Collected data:

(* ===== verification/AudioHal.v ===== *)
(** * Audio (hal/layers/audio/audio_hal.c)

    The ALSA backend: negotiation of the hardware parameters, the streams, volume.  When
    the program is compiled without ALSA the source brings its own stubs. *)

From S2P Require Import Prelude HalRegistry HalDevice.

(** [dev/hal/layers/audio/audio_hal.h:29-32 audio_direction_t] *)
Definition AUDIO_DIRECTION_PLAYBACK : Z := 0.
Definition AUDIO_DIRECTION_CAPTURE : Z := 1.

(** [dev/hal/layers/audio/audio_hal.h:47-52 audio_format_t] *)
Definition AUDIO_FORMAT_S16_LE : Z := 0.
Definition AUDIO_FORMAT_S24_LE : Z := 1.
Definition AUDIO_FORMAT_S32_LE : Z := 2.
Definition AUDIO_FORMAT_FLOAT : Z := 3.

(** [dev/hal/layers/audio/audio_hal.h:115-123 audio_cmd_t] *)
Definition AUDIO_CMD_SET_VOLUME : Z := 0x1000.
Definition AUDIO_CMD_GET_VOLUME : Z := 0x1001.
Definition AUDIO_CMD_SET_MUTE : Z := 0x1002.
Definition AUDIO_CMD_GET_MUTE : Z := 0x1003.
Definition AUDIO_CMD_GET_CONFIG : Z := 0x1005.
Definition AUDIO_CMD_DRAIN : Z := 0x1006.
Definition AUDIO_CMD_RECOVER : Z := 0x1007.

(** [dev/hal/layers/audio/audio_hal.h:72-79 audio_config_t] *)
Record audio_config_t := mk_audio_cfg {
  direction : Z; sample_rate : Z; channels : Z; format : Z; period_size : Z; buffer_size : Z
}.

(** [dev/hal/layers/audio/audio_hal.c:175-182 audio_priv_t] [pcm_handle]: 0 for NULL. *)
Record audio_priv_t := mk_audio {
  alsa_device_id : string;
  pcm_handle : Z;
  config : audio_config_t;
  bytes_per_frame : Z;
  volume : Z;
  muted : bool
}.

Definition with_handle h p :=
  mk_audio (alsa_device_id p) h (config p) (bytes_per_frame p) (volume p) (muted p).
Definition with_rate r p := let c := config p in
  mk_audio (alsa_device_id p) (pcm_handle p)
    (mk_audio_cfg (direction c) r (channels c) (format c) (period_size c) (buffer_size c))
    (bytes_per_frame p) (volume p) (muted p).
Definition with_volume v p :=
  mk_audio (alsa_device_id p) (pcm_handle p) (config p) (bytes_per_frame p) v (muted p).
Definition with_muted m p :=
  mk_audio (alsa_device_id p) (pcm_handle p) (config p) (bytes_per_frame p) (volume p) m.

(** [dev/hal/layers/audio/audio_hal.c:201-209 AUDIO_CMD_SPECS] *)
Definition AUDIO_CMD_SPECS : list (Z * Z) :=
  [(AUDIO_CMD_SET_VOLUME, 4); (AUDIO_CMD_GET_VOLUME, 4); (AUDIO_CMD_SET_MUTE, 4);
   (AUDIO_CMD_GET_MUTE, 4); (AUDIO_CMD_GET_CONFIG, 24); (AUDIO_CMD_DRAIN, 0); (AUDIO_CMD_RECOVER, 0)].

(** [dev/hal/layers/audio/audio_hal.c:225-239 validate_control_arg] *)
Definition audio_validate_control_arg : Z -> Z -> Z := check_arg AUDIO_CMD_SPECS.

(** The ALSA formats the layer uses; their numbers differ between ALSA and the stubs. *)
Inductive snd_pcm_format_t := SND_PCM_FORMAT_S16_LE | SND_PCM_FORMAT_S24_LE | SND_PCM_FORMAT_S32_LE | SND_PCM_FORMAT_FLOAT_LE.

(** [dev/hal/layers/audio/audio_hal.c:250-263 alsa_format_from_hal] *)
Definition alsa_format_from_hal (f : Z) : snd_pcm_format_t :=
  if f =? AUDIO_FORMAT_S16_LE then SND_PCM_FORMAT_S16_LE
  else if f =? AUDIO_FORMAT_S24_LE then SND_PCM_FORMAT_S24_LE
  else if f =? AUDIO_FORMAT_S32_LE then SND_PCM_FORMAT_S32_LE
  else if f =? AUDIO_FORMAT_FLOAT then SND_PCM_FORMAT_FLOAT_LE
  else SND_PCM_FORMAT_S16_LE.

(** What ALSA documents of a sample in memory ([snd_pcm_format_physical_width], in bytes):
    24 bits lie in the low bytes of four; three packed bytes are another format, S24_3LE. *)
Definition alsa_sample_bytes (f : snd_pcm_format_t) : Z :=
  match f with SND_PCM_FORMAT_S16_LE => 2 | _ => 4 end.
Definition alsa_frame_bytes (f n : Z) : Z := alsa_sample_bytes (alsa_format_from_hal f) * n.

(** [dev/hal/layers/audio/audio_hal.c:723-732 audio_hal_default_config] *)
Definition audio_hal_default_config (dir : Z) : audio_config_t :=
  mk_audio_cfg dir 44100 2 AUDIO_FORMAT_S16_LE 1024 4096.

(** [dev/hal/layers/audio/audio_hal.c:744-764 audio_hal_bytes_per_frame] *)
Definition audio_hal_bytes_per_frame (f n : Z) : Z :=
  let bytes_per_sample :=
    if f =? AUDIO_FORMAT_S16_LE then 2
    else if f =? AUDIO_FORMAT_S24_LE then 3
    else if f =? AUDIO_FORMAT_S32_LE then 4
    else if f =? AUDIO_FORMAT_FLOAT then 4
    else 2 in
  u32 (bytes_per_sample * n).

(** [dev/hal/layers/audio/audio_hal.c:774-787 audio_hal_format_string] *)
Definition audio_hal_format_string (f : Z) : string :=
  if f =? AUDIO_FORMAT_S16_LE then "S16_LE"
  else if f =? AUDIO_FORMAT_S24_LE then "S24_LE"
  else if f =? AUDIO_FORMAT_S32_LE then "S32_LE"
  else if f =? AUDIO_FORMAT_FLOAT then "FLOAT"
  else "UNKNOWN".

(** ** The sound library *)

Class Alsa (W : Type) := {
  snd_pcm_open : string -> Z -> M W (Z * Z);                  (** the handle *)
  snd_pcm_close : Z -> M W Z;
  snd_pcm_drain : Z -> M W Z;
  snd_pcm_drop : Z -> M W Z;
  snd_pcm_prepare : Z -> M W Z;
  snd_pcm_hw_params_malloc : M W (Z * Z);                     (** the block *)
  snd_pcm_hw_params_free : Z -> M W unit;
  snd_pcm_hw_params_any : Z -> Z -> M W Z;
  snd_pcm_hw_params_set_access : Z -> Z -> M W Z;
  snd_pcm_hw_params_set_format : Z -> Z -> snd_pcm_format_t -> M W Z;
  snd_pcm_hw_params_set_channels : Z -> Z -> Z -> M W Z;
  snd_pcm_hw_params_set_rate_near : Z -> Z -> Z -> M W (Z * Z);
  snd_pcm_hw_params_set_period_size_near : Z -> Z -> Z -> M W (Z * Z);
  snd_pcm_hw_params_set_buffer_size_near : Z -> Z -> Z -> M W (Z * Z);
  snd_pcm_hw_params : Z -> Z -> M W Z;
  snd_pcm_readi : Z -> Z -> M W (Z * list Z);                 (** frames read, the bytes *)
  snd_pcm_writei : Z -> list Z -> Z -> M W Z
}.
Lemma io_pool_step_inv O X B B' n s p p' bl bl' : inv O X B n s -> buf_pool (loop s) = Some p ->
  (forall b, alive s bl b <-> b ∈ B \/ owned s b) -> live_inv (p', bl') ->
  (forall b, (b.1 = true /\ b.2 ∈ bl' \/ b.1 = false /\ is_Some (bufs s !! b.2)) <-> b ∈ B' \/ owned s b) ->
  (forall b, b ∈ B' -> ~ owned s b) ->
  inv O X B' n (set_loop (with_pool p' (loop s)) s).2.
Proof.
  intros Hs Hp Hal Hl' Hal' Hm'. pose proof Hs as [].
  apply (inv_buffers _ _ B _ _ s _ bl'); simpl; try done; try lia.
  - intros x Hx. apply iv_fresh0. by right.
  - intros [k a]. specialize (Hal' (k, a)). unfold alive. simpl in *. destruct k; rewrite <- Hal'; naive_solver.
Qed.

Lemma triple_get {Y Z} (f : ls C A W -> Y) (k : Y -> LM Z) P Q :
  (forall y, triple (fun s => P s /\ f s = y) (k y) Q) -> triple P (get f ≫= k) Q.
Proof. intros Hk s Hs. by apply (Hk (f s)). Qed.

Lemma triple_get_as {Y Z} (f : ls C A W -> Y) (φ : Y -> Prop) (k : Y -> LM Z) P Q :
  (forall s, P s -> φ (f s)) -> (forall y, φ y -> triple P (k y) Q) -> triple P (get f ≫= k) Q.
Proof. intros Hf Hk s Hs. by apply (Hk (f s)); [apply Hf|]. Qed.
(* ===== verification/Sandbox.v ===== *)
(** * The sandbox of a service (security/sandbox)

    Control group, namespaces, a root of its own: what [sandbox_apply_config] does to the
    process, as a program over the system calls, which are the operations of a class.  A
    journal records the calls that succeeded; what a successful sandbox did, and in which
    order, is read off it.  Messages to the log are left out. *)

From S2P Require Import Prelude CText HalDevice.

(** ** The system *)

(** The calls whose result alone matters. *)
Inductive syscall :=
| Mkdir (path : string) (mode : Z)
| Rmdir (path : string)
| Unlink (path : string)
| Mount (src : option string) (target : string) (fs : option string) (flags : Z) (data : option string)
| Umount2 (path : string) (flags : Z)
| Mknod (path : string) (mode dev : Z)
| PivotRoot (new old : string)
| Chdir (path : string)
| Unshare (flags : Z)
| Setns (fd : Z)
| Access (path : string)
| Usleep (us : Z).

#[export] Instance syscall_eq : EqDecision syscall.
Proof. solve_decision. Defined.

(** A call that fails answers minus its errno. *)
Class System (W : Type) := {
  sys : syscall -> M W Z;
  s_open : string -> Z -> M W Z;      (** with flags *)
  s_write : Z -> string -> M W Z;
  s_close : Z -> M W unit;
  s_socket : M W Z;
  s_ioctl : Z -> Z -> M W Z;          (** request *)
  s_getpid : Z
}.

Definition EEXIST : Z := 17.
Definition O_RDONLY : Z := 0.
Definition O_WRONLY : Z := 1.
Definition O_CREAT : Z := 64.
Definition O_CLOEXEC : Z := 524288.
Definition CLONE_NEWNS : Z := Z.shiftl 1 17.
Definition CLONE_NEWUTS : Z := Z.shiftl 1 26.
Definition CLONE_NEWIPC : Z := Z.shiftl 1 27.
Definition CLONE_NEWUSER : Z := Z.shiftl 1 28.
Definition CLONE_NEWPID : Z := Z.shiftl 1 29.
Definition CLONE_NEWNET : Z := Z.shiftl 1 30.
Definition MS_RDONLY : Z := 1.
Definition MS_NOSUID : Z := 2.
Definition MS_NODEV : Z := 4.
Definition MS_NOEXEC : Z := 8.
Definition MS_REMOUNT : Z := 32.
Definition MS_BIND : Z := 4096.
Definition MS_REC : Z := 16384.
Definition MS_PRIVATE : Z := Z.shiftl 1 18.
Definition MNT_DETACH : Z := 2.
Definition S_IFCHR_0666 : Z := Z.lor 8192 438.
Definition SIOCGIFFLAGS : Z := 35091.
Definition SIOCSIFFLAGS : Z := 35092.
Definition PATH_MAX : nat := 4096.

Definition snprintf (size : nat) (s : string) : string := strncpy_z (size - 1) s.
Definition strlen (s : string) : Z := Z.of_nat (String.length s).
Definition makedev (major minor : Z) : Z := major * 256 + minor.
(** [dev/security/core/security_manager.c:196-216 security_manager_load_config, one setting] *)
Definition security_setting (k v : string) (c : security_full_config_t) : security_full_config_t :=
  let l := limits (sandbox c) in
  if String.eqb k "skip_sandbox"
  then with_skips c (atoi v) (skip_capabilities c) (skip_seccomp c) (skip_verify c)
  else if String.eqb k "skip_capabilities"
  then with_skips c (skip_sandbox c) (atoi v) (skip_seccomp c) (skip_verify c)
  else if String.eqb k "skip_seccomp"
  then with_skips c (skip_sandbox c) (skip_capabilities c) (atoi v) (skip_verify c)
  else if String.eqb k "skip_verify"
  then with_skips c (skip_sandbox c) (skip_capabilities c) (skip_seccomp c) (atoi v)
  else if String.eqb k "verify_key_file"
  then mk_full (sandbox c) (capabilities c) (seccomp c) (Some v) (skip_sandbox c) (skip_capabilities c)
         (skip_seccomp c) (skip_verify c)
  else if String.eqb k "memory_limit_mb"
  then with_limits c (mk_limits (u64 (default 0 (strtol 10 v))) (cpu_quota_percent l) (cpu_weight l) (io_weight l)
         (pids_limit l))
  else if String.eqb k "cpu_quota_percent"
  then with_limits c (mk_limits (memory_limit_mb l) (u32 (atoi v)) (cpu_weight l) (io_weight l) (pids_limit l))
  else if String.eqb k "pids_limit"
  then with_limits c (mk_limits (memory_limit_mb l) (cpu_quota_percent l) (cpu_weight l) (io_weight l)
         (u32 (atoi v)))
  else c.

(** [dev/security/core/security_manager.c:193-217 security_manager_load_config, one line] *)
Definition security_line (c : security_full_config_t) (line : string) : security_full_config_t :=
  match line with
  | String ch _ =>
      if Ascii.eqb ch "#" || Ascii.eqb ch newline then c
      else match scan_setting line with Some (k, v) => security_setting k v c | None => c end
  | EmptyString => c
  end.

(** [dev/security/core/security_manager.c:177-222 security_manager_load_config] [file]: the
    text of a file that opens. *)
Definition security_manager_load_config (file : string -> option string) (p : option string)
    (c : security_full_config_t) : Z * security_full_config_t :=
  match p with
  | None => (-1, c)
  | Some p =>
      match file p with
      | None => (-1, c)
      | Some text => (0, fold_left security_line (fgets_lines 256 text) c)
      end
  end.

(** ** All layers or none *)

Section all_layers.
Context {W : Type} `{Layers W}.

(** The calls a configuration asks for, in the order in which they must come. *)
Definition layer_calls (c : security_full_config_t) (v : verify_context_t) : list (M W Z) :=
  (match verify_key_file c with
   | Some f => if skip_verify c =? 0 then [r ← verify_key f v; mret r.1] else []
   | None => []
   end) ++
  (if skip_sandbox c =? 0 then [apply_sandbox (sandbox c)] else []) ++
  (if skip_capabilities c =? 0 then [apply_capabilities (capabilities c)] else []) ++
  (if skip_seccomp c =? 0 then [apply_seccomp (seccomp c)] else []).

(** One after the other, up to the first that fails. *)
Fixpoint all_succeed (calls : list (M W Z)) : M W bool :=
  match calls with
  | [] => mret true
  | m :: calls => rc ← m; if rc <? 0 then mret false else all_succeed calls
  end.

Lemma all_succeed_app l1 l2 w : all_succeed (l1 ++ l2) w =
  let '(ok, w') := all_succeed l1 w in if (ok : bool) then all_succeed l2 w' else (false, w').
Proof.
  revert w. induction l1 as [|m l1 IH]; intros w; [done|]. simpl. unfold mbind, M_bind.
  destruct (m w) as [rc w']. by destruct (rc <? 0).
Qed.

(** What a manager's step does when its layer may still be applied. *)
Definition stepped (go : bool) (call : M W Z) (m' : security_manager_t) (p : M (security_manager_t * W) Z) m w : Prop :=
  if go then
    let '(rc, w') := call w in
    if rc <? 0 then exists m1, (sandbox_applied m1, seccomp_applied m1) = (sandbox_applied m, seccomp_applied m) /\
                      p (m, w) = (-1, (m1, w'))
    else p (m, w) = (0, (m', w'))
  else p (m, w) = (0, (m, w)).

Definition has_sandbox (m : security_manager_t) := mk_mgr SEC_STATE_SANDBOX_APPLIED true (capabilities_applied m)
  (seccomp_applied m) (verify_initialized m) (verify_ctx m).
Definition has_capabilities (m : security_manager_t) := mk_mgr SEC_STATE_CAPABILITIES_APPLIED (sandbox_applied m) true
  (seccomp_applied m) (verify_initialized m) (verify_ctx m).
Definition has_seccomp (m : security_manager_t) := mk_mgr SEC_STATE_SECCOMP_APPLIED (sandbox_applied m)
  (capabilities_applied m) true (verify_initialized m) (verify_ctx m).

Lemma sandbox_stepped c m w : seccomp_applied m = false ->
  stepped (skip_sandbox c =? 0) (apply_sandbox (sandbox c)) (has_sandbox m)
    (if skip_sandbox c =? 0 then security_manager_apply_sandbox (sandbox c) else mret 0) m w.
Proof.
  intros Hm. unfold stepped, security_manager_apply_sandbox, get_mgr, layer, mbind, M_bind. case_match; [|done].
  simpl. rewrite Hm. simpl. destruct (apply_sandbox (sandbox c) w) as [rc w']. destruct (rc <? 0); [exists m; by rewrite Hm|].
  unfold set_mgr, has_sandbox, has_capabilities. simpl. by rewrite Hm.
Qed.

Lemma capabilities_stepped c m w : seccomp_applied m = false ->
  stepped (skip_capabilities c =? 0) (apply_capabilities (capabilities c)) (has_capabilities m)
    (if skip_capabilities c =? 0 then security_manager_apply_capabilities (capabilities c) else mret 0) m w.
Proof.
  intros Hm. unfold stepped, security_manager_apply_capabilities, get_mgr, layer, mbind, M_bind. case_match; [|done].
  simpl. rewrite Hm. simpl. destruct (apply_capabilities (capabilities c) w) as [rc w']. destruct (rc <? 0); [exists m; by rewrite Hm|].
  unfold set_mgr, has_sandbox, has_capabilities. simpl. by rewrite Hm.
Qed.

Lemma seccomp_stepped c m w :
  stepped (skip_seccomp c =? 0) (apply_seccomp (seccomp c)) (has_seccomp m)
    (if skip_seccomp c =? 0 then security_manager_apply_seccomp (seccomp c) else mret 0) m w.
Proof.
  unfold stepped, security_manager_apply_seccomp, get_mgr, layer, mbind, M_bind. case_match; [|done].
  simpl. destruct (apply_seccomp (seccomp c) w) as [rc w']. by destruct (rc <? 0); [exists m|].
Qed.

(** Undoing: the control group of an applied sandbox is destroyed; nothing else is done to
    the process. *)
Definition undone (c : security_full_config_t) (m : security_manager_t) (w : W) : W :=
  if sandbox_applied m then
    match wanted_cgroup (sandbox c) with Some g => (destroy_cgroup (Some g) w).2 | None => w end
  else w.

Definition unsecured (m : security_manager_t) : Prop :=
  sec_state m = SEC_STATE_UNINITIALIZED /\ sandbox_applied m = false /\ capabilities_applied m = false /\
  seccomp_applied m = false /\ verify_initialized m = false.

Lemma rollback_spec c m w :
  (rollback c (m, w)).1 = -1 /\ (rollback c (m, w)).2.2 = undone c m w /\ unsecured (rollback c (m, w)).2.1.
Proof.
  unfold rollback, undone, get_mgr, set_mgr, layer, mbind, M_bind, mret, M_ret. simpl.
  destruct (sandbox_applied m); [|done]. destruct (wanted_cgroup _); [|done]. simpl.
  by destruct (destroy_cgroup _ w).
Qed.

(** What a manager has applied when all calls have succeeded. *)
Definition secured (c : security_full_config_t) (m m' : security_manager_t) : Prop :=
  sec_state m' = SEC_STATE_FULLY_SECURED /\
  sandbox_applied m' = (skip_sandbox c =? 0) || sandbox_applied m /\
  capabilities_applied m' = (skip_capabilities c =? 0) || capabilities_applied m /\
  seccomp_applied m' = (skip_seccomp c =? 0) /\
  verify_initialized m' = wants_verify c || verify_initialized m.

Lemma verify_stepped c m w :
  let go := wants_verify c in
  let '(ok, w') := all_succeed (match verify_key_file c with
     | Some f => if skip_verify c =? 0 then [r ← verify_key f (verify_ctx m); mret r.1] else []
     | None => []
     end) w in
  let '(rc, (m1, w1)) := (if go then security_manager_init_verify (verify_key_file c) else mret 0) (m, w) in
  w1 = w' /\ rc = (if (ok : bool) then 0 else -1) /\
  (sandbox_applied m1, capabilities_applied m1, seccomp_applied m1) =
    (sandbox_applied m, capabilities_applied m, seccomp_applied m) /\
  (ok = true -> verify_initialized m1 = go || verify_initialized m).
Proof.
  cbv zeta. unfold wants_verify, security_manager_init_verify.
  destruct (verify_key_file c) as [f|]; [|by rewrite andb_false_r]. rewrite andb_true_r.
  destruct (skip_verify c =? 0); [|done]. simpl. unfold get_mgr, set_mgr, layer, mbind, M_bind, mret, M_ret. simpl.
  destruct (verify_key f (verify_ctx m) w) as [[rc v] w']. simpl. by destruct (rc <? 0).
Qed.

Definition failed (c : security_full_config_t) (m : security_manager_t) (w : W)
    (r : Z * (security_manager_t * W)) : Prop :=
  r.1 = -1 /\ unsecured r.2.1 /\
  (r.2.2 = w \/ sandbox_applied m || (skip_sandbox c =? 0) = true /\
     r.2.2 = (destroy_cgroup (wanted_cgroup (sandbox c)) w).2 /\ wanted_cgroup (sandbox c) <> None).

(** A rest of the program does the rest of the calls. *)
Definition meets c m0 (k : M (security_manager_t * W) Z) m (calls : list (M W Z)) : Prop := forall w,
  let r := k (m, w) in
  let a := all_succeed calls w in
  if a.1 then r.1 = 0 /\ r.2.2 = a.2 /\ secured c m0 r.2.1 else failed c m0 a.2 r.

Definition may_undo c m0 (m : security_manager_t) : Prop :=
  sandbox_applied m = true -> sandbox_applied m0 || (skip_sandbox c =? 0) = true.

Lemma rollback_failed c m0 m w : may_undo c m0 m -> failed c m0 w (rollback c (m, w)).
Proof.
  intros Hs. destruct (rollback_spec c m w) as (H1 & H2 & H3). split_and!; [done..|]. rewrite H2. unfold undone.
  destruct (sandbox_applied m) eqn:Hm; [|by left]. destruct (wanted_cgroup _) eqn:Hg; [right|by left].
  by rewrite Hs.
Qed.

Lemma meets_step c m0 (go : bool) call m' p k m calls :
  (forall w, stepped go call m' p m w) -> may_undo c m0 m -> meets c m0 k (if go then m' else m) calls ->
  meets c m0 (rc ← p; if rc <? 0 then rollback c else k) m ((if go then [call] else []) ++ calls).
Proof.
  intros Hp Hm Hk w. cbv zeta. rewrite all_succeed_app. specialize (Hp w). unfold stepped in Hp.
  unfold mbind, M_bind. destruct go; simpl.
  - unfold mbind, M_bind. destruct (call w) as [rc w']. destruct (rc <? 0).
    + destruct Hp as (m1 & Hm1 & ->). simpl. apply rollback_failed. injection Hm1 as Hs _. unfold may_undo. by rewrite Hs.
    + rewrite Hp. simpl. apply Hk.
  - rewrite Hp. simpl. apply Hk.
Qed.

- _What you need to do_
Which lines above include the word "Require"? Return each one.

- _Task result_
From S2P Require Import Prelude HalRegistry HalDevice.
From S2P Require Import Prelude CText HalDevice.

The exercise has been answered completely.